How to tell if a function is called within a vfork()'ed process?

Question

I have an interposer library for C. It is not possible to interpose vfork() because vfork() (interposing function) cannot return to the calling function after having called the real vfork() . But I am interposing _exit() because I need to know when the process finishes. And of course I am interposing exec*() functions. My problem is that when interposing _exit() there are certain things that I want to do when _exit() is called by a normal process but not when the process is the restricted vfork() 'ed process.

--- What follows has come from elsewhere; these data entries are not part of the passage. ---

Lemma hello_inv (s s' : Server) (r : rid) (R : Remote) (l : list BusSignal) : queue_inv s -> remote_heap s !! r = Some R -> haveHello R = false ->
  becomes (with_hello s r R) s' (unique R) [mkOwner r false] l -> queue_inv s'.
Proof.
  intros [Wr T Hq Hu Hp] HR Hh [B1 B2 B3 B4 B5 B6]. set (s1 := with_hello s r R) in *.
  assert (W1 : wf_remotes s1) by (by apply (wf_remotes_update s s1 r R (set_hello true R))).
  assert (HR1 : remote_heap s1 !! r = Some (set_hello true R)) by apply lookup_insert_eq.
  assert (Hpre : forall o, present s o -> present s1 o).
  { intros o (Q & HQ & HhQ). unfold present. cbn. destruct (decide (o_remote o = r)) as [->|]; [rewrite lookup_insert_eq; by eexists|].
    rewrite lookup_insert_ne by done. by exists Q. }
  split.
  - by apply (same_wf s1).
  - done.
  - intros n. rewrite B1. destruct (decide (n = unique R)) as [->|].
    + intros _. split; [by apply (remote_valid s r)|]. constructor; [|done]. apply (same_present s1); [done|]. by exists (set_hello true R).
    + intros Hn. destruct (Hq n Hn) as [Hv Hf]. split; [done|]. eapply Forall_impl; [exact Hf|]. intros o Ho. by apply (same_present s1), Hpre.
  - intros q Q' HQ' HhQ. destruct (same_back s1 s' q Q' B3 HQ') as (Q & HQ & E). rewrite E in HhQ |- *. cbn [unique haveHello set_services] in *.
    rewrite B1. cbn in HQ. apply lookup_insert_Some in HQ as [[<- <-]|[Hne HQ]]; [cbn [unique set_hello]; rewrite decide_True by done; by exists []|].
    rewrite decide_False; [by apply Hu|]. intros Eu. by destruct Hne, (wr_distinct s Wr q r Q R HQ HR Eu).
  - intros n o q. rewrite B1. destruct (decide (n = unique R)) as [->|]; intros Hn Hc.
    + injection Hn as <- _. cbn [o_remote]. destruct (same_live s1 s' r _ B3 HR1) as [k E]. by eexists.
    + destruct (Hp n o q Hn Hc) as (Q & HQ & EQ). assert (X : exists Q1, remote_heap s1 !! o_remote o = Some Q1 /\ unique Q1 = n).
      { cbn. destruct (decide (o_remote o = r)) as [Er|]; [rewrite Er, lookup_insert_eq; eexists; split; [done|]; cbn; congruence|].
        rewrite lookup_insert_ne by done. by exists Q. }
      destruct X as (Q1 & HQ1 & <-). destruct (same_live s1 s' _ Q1 B3 HQ1) as [k E]. by exists (set_services k Q1).
Qed.

Lemma hello_said_ok (c : Call) (r : rid) (R : Remote) : newcomer c r R ->
  wpC hello_checked (fun z c' => z = 0 /\ c_msg c' = c_msg c /\ queue_inv (c_serv c') /\ answers [VStr STRING (unique R)] c c') nojump c.
Proof.
  intros [Hi HR Hh Hcur Hs Hf]. unfold hello_checked. apply wpC_get. rewrite Hcur.
  eapply wpC_step; [apply serv_ok, get_remote_ok; exact HR|]. rewrite with_serv_id, Hh. eapply wpC_step; [by apply serv_ok|]. rewrite Hs.
  eapply wpC_step; [reflexivity|]. set (s1 := with_hello (c_serv c) r R).
  assert (T1 : table_ok s1) by (destruct (qi_table _ Hi); by split). assert (HR1 : remote_heap s1 !! r = Some (set_hello true R)) by apply lookup_insert_eq.
  assert (Ew : waiting s1 (unique R) = []) by exact (unique_waiting _ r R Hi HR Hh).
  destruct (request_becomes s1 r _ (unique R) 0 T1 HR1 eq_refl ltac:(by rewrite Ew)) as (s' & E & Hb). rewrite Ew in E, Hb.
  eapply wpC_step; [apply serv_ok; exact E|]. destruct (valid_plain (unique R) (remote_valid _ r R (qi_remotes _ Hi) HR)) as (H1 & H2 & H3).
  eapply wpC_weaken; [apply reply_string_ok; [exact Hf|done|done|lia|by right]| |done].
  intros z c' (-> & [E1 E2] & Ha). rewrite E1. split; [done|]. split; [done|]. split; [|done]. by apply (hello_inv (c_serv c) s' r R _ Hi HR Hh Hb).
Qed.

(** *** Every method, any arguments *)
Context (dh_order : gmap (list Z) sid -> list (list Z * sid)).

(** The reply is an error, or holds values of the declared types. *)
Definition well_typed (member : list Z) (c c' : Call) : Prop :=
  (exists vs, sigs_of (map ty_of vs) = bus_retsig member /\ answers vs c c') \/
  (bus_retsig member = [] /\ c_ret c' = c_ret c) \/ (exists name, fails name c c').

Definition kept_well (member : list Z) (c c' : Call) : Prop :=
  c_msg c' = c_msg c /\ queue_inv (c_serv c') /\ well_typed member c c'.

Definition may_call (c : Call) (r : rid) (R : Remote) (member : list Z) : Prop :=
  client c r R /\ helloRemote (c_serv c) = None \/ newcomer c r R /\ member = str "Hello".

Lemma may_call_inv (c : Call) (r : rid) (R : Remote) (member : list Z) : may_call c r R member -> queue_inv (c_serv c) /\ fresh c.
Proof. by intros [[[] _]|[[] _]]. Qed.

How can I tell in a C program when my process is the vfork() 'ed process and when I do not have access to the process id returned by vfork() ?

Interposer library:

/* COMPILE: gcc -shared -ldl -fPIC -o libso_interposer.so so_interposer.c -std=c99 */
/* RUN:     LD_PRELOAD=./libso_interposer.so so_interposer_test */
#define _GNU_SOURCE
#include <stdio.h>
#include <dlfcn.h>
#include <unistd.h>


static void (*_exit_R)(int) = (void *) 0;
static pid_t (*fork_R)(void) = (void *) 0;
static void teardown_interposer() {
    fprintf(stderr, "Destructing so_interposer.\n");
    /* Concurrency protected code to be executed only once
     * when the process finishes! */
    /* Must not be executed if/when vfork() process finishes. */
}

pid_t fork(void) {
    *(pid_t **) (&fork_R) = dlsym(RTLD_NEXT, "fork");
    /* Code to prepare for a new process.
    * More preparation in exec* interposing functions.*/
    pid_t pid = fork_R();
    return pid;
}
__attribute__((noreturn)) void _exit(int status) {
    *(void **) (&_exit_R) = dlsym(RTLD_NEXT, "_exit");
    fprintf(stderr, "Process '%lld' called _exit(%i).\n", (signed long long int) getpid(), status);
    teardown_interposer();
    _exit_R(status);
}

Testing binary:

/* COMPILE: gcc -std=c99 -D FORK=vfork -o so_interposer_test so_interposer_test.c */
#include <stdlib.h>
#include <stdio.h>
#include <unistd.h>
#if !defined(FORK)
#error "Define FORK: 'fork' or 'vfork'!"
#endif
int main(void) {
    pid_t pid = FORK();
    if(pid == 0) {
        _exit(EXIT_SUCCESS);
    } else if(pid > 0) {
        _exit(EXIT_SUCCESS);
    }
    return EXIT_SUCCESS;
}

Answer 1

For a sufficiently recent version of gcc, you should be able to wrap vfork as:

typedef pid_t (*vfork_t)(void);
extern vfork_t wrap_vfork();

pid_t vfork(void) {
    vfork_t f = wrap_vfork();
    return f();
}

where wrap_vfork does all your vfork wrapping work, and returns a pointer to the real vfork (without calling it). Gcc 6.3.0 (-O3) compiles this as:

    .globl  vfork
    .type   vfork, @function
vfork:
.LFB11:
    .cfi_startproc
    subq    $8, %rsp
    .cfi_def_cfa_offset 16
    xorl    %eax, %eax
    call    wrap_vfork
    addq    $8, %rsp
    .cfi_def_cfa_offset 8
    jmp     *%rax
    .cfi_endproc
.LFE11:
    .size   vfork, .-vfork

The important thing to note is that it jumps directly to the actual vfork function rather than calling it, so does not itself need to return (the real vfork will return directly to this function's caller)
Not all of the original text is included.